- TASK TO CARRY OUT: In the listing beneath this line, copy exactly the lines starting with the one containing "ce_platform : option" and going on through the one containing "(** A [CallAudioCodec]".

===============

(* ===== verification/CallEvents.v ===== *)
(** * Calls on the wire (domain/call_event.rs, domain/missed_call.rs)

    An inbound call stanza, one case of the wire for each action of the library, and a call that
    must not ring.  Records hold the fields the code reads; an action's [call_id] and [call_creator]
    are the library's accessors. *)

From S2P Require Import Prelude Errors Wire Jids RelayedEnums MessageProjection Relays.

Section calls.
Context `{ids : LibIds} `{clock : Clock}.

(** ** The library's *)

Record CallAudioCodec : Type := MkCodec { enc : string; rate : Z }.

Record GroupCallDevice : Type := MkCallDevice {
  dev_jid : LJid; dev_platform : option string; dev_pid : option Z; dev_capability_version : option Z; dev_capability : bytes }.
Record GroupCallParticipant : Type := MkCallParticipant {
  cp_jid : LJid; cp_pn : option LJid; cp_state : option string; cp_type : option string; cp_devices : list GroupCallDevice }.
Record GroupCallRelayEndpoint : Type := MkEndpoint {
  relay_id : Z; token_id : Z; auth_token_id : Z; relay_name : string; domain_name : option string; rtt_ms : option Z; is_fna : bool;
  ipv4 : option string; port : option Z }.
(** Its public half. *)
Record GroupCallRelay : Type := MkCallRelay {
  rl_transaction_id : option Z; self_pid : option Z; rl_uuid : string; participant_uuid : string; attribute_padding : bool;
  warp_mi_tag_len : option Z; endpoints : list GroupCallRelayEndpoint }.
Record LibGroupCallUpdate : Type := MkLibGroupCall {
  gc_call_id : string; gc_call_creator : LJid; gc_group_jid : option LJid; gc_transaction_id : Z; gc_media : string;
  gc_connected_limit : Z; gc_joinable : bool; gc_av_upgradable : bool; gc_rekey_requested : bool;
  gc_participants : list GroupCallParticipant; gc_relay : option GroupCallRelay }.
Record LibEncRekey : Type := MkLibEncRekey {
  rk_call_id : string; rk_call_creator : LJid; rk_transaction_id : Z; rk_key_generation : Z; rk_encryption_type : string;
  rk_encryption_version : Z; rk_ciphertext : bytes }.
Record LibWaitingRoomUser : Type := MkLibRoomUser { ru_jid : LJid; ru_pn : option LJid; ru_state : string }.
Record LibWaitingRoom : Type := MkLibWaitingRoom {
  wr_call_id : string; wr_call_creator : LJid; wr_link_token : string; wr_media : wa.CallLinkMedia; wr_enabled : bool;
  wr_is_admin : bool; wr_transaction_id : option Z; wr_users : list LibWaitingRoomUser }.
Record LibScreenShare : Type := MkLibScreenShare { ss_state : wa.ScreenShareState; ss_version : Z; screen_share_id : option Z }.

(** [CallAction], with a case for the variants this build does not name. *)
Inductive CallAction : Type :=
| CaOffer (caller_pn : option LJid) (caller_country_code device_class : option string) (joinable is_video : bool)
    (audio : list CallAudioCodec) (group_jid : option LJid)
| CaOfferNotice (is_video is_group : bool)
| CaPreAccept (audio : list CallAudioCodec)
| CaAccept (audio : list CallAudioCodec)
| CaReject (reason : option string)
| CaTerminate (reason : option string) (duration audio_duration : option Z)
| CaTransport (p2p_cand_round transport_message_type : option string)
| CaRelayLatency
| CaVideoState (state : wa.VideoState) (orientation : option Z) (dec : option string)
| CaRaiseHand (raised : bool)
| CaGroupUpdate (update : LibGroupCallUpdate)
| CaEncRekey (rekey : LibEncRekey)
| CaWaitingRoomUpdate (room : LibWaitingRoom)
| CaScreenShare (share : LibScreenShare)
| CaUnnamed (variant : Z).

Record IncomingCall : Type := MkIncomingCall {
  ic_from : LJid; ic_stanza_id : string; ic_notify : option string; ic_platform : option string; ic_version : option string;
  ic_participant : option LJid; ic_recipient : option LJid; ic_timestamp : option DateTime; ic_offline : bool;
  ic_caller_username : option string; ic_video_orientation : option Z; ic_group : option LibGroupCallUpdate;
  ic_call_id : string; ic_call_creator : LJid; ic_action : CallAction }.

(** ** The contract's (call.proto) *)

Record PbCallDevice : Type := MkPbCallDevice {
  pdev_jid : option pb.Jid; pdev_platform : option string; pdev_pid : option Z; pdev_capability_version : option Z; pdev_capability : bytes }.
Record PbCallParticipant : Type := MkPbCallParticipant {
  pcp_jid : option pb.Jid; pcp_pn : option pb.Jid; pcp_state : option string; pcp_type : option string; pcp_devices : list PbCallDevice }.
Record PbEndpoint : Type := MkPbEndpoint {
  pe_relay_id : Z; pe_token_id : Z; pe_auth_token_id : Z; pe_relay_name : string; pe_domain_name : option string; pe_rtt_ms : option Z;
  pe_is_fna : bool; pe_ipv4 : option string; pe_port : option Z }.
Record PbCallRelay : Type := MkPbCallRelay {
  prl_transaction_id : option Z; prl_self_pid : option Z; prl_uuid : string; prl_participant_uuid : string;
  prl_attribute_padding : bool; prl_warp_mi_tag_len : option Z; prl_endpoints : list PbEndpoint }.
Record PbGroupCall : Type := MkPbGroupCall {
  pgc_call_id : string; pgc_call_creator : option pb.Jid; pgc_group_jid : option pb.Jid; pgc_transaction_id : Z; pgc_media : string;
  pgc_connected_limit : Z; pgc_joinable : bool; pgc_av_upgradable : bool; pgc_rekey_requested : bool;
  pgc_participants : list PbCallParticipant; pgc_relay : option PbCallRelay }.
Record PbEncRekey : Type := MkPbEncRekey {
  prk_call_id : string; prk_call_creator : option pb.Jid; prk_transaction_id : Z; prk_key_generation : Z; prk_encryption_type : string;
  prk_encryption_version : Z; prk_ciphertext : bytes }.
Record PbRoomUser : Type := MkPbRoomUser { pru_jid : option pb.Jid; pru_pn : option pb.Jid; pru_state : string }.
Record PbWaitingRoom : Type := MkPbWaitingRoom {
  pwr_call_id : string; pwr_call_creator : option pb.Jid; pwr_link_token : string; pwr_media : Wire contract.CallLinkMedia;
  pwr_enabled : bool; pwr_is_admin : bool; pwr_transaction_id : option Z; pwr_users : list PbRoomUser }.
Record PbScreenShare : Type := MkPbScreenShare { pss_state : Wire contract.ScreenShareState; pss_version : Z; pss_id : option Z }.
Record PbVideoState : Type := MkPbVideoState {
  pv_state : Wire contract.CallVideoStateKind; pv_state_code : Z; pv_orientation : option Z; pv_dec : option string }.

Inductive MissedCallReason : Type := MissedUnspecified | MissedUnknown | MissedOffline | MissedRemote.

Inductive PbCallAction : Type :=
| Offer (caller_pn : option pb.Jid) (caller_country_code device_class : option string) (joinable is_video : bool)
    (audio : list CallAudioCodec) (group_jid : option pb.Jid)
| OfferNotice (is_video is_group : bool)
| PreAccept (audio : list CallAudioCodec)
| Accept (audio : list CallAudioCodec)
| Reject (reason : option string)
| Terminate (reason : option string) (duration audio_duration : option Z)
| Transport (p2p_cand_round transport_message_type : option string)
| RelayLatency
| VideoStateChange (state : PbVideoState)
| RaiseHand (raised : bool)
| GroupCallChange (update : PbGroupCall)
| EncRekey (rekey : PbEncRekey)
| WaitingRoomUpdate (room : PbWaitingRoom)
| ScreenShare (share : PbScreenShare)
| UnknownCallAction (tag : string)
| Missed (reason : MissedCallReason).

Record CallEvent : Type := MkCallEvent {
  ce_from : option pb.Jid; ce_call_id : string; ce_call_creator : option pb.Jid; ce_stanza_id : string; ce_notify : option string;
  ce_platform : option string; ce_version : option string; ce_participant : option pb.Jid; ce_recipient : option pb.Jid;
  ce_timestamp : Z; ce_offline : bool; ce_caller_username : option string; ce_video_orientation : option Z;
  ce_group : option PbGroupCall; ce_action : option PbCallAction }.

(** ** The relay *)

(** A [CallAudioCodec] crosses with both its fields. *)
Definition codecs (audio : list CallAudioCodec) : list CallAudioCodec := (fun codec => MkCodec (enc codec) (rate codec)) <$> audio.

Definition video_state (state : wa.VideoState) (orientation : option Z) (dec : option string) : PbVideoState :=
  let '(kind, code) := video_state_of state in MkPbVideoState kind code orientation dec.

Definition screen_share_payload (s : LibScreenShare) : PbScreenShare :=
  MkPbScreenShare (screen_share_state_of (ss_state s)) (ss_version s) (screen_share_id s).

Definition device_of (d : GroupCallDevice) : PbCallDevice :=
  MkPbCallDevice (relay_lib_jid (dev_jid d)) (dev_platform d) (dev_pid d) (dev_capability_version d) (dev_capability d).
Definition call_participant_of (p : GroupCallParticipant) : PbCallParticipant :=
  MkPbCallParticipant (relay_lib_jid (cp_jid p)) (relay_optional_lib_jid (cp_pn p)) (cp_state p) (cp_type p) (device_of <$> cp_devices p).
Definition relay_endpoint (e : GroupCallRelayEndpoint) : PbEndpoint :=
  MkPbEndpoint (relay_id e) (token_id e) (auth_token_id e) (relay_name e) (domain_name e) (rtt_ms e) (is_fna e) (ipv4 e) (port e).
Definition relay_of (r : GroupCallRelay) : PbCallRelay :=
  MkPbCallRelay (rl_transaction_id r) (self_pid r) (rl_uuid r) (participant_uuid r) (attribute_padding r) (warp_mi_tag_len r)
    (relay_endpoint <$> endpoints r).
Definition group_call_update (u : LibGroupCallUpdate) : PbGroupCall :=
  MkPbGroupCall (gc_call_id u) (relay_lib_jid (gc_call_creator u)) (relay_optional_lib_jid (gc_group_jid u)) (gc_transaction_id u)
    (gc_media u) (gc_connected_limit u) (gc_joinable u) (gc_av_upgradable u) (gc_rekey_requested u)
    (call_participant_of <$> gc_participants u) (relay_of <$> gc_relay u).
Definition enc_rekey (r : LibEncRekey) : PbEncRekey :=
  MkPbEncRekey (rk_call_id r) (relay_lib_jid (rk_call_creator r)) (rk_transaction_id r) (rk_key_generation r) (rk_encryption_type r)
    (rk_encryption_version r) (rk_ciphertext r).
Definition waiting_room_user (u : LibWaitingRoomUser) : PbRoomUser :=
  MkPbRoomUser (relay_lib_jid (ru_jid u)) (relay_optional_lib_jid (ru_pn u)) (ru_state u).
Definition waiting_room (r : LibWaitingRoom) : PbWaitingRoom :=
  MkPbWaitingRoom (wr_call_id r) (relay_lib_jid (wr_call_creator r)) (wr_link_token r) (call_link_media_of (wr_media r)) (wr_enabled r)
    (wr_is_admin r) (wr_transaction_id r) (waiting_room_user <$> wr_users r).

(** [CallAction::wire_tag]. *)
Context (wire_tag : CallAction -> string).

(** The match goes through four functions, each handing what it does not know to the next. *)
Definition group_signal_action (action : CallAction) : PbCallAction :=
  match action with
  | CaGroupUpdate update => GroupCallChange (group_call_update update)
  | CaEncRekey rekey => EncRekey (enc_rekey rekey)
  | CaWaitingRoomUpdate room => WaitingRoomUpdate (waiting_room room)
  | CaScreenShare share => ScreenShare (screen_share_payload share)
  | other => UnknownCallAction (wire_tag other)
  end.
Definition media_signal_action (action : CallAction) : PbCallAction :=
  match action with
  | CaTransport round kind => Transport round kind
  | CaRelayLatency => RelayLatency
  | CaVideoState state orientation dec => VideoStateChange (video_state state orientation dec)
  | CaRaiseHand raised => RaiseHand raised
  | _ => group_signal_action action
  end.
Definition answer_or_end_action (action : CallAction) : PbCallAction :=
  match action with
  | CaPreAccept audio => PreAccept (codecs audio)
  | CaAccept audio => Accept (codecs audio)
  | CaReject reason => Reject reason
  | CaTerminate reason duration audio_duration => Terminate reason duration audio_duration
  | _ => media_signal_action action
  end.
Definition call_action_of (action : CallAction) : PbCallAction :=
  match action with
  | CaOffer caller_pn country device_class joinable is_video audio group_jid =>
      Offer (relay_optional_lib_jid caller_pn) country device_class joinable is_video (codecs audio) (relay_optional_lib_jid group_jid)
  | CaOfferNotice is_video is_group => OfferNotice is_video is_group
  | _ => answer_or_end_action action
  end.

(** A stanza without a time is 0. *)
Definition call_event_of (c : IncomingCall) : CallEvent :=
  MkCallEvent (relay_lib_jid (ic_from c)) (ic_call_id c) (relay_lib_jid (ic_call_creator c)) (ic_stanza_id c) (ic_notify c)
    (ic_platform c) (ic_version c) (relay_optional_lib_jid (ic_participant c)) (relay_optional_lib_jid (ic_recipient c))
    (default 0 (timestamp_millis <$> ic_timestamp c)) (ic_offline c) (ic_caller_username c) (ic_video_orientation c)
    (group_call_update <$> ic_group c) (Some (call_action_of (ic_action c))).

(** ** A missed call (missed_call.rs) *)

(** [MissedReason], with a case for the ones this build does not name. *)
Inductive MissedReason : Type := MrOffline | MrRemote | MrUnnamed (variant : Z).

Record MissedCall : Type := MkMissedCall { mc_from : LJid; mc_call_id : string; mc_timestamp : DateTime; mc_reason : MissedReason }.

Definition missed_reason_of (reason : MissedReason) : MissedCallReason :=
  match reason with
  | MrOffline => MissedOffline
  | MrRemote => MissedRemote
  | MrUnnamed _ => MissedUnknown
  end.

Definition missed_call_event_of (m : MissedCall) : CallEvent :=
  MkCallEvent (relay_lib_jid (mc_from m)) (mc_call_id m) None "" None None None None None (timestamp_millis (mc_timestamp m))
    (match mc_reason m with MrOffline => true | _ => false end) None None None (Some (Missed (missed_reason_of (mc_reason m)))).
End calls.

===============

- ANSWER FOR THIS EXERCISE:
  ce_platform : option string; ce_version : option string; ce_participant : option pb.Jid; ce_recipient : option pb.Jid;
  ce_timestamp : Z; ce_offline : bool; ce_caller_username : option string; ce_video_orientation : option Z;
  ce_group : option PbGroupCall; ce_action : option PbCallAction }.

(** ** The relay *)

(** A [CallAudioCodec] crosses with both its fields. *)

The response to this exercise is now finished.